**DESCRIPTION OF THE TASK:** Nothing but the lines from the line with "[renderPixelData] and in" to the end of the records below should appear in the answer, each exactly as given.

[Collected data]
--------------------
(** * Pixel Sprite Generator: a shallow embedding of v0.0.1 and v0.0.2

    The two revisions of the generator
    ([pixel-sprite-generator-v0.0.1.js] and the v0.0.2 text that follows
    [resize] in [example/resize.js]) share the [Mask] constructor and the
    grid methods of [Sprite.prototype]; they differ in [init], in
    [renderPixelData] and in the [Sprite] constructor (v0.0.2 takes an
    options object).  The shared part is embedded once, the rest lives in
    the modules [V001] and [V002].

    Conventions of the embedding:
    - a grid cell is a JavaScript value read from an array of integers:
      [Some z] for the number [z], [None] for [undefined] (a hole of
      [new Array(n)] or a read past the end of [mask.data]);
    - coordinates and sprite dimensions are integers ([Z]), the mask's
      [width] and [height] are array sizes ([nat]);
    - [Math.random()] is an explicit source of draws that every call
      advances;
    - numbers that are not cell codes (options, colour channels, draws) are
      rationals: the arithmetic of doubles is idealised as exact;
    - the options object lives in a heap, so that the constructor's writes
      to the caller's object are visible;
    - [V002.new_Sprite] is the constructor on the calls that return;
      [Sprite_outcome] adds the two exceptions a call can end with, the
      RangeError of [new Array] and the IndexSizeError of
      [createImageData]. *)

From Stdlib Require Import ZArith QArith Qround Qabs Qminmax Lia Lqa.
From stdpp Require Import base option list list_numbers strings pretty gmap.

Local Open Scope Z_scope.

(** ** JavaScript arrays of cell codes *)

Abbreviation cell := (option Z).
--------------------
**OUTPUT BELOW:**
    [renderPixelData] and in the [Sprite] constructor (v0.0.2 takes an
    options object).  The shared part is embedded once, the rest lives in
    the modules [V001] and [V002].

    Conventions of the embedding:
    - a grid cell is a JavaScript value read from an array of integers:
      [Some z] for the number [z], [None] for [undefined] (a hole of
      [new Array(n)] or a read past the end of [mask.data]);
    - coordinates and sprite dimensions are integers ([Z]), the mask's
      [width] and [height] are array sizes ([nat]);
    - [Math.random()] is an explicit source of draws that every call
      advances;
    - numbers that are not cell codes (options, colour channels, draws) are
      rationals: the arithmetic of doubles is idealised as exact;
    - the options object lives in a heap, so that the constructor's writes
      to the caller's object are visible;
    - [V002.new_Sprite] is the constructor on the calls that return;
      [Sprite_outcome] adds the two exceptions a call can end with, the
      RangeError of [new Array] and the IndexSizeError of
      [createImageData]. *)

From Stdlib Require Import ZArith QArith Qround Qabs Qminmax Lia Lqa.
From stdpp Require Import base option list list_numbers strings pretty gmap.

Local Open Scope Z_scope.

(** ** JavaScript arrays of cell codes *)

Abbreviation cell := (option Z).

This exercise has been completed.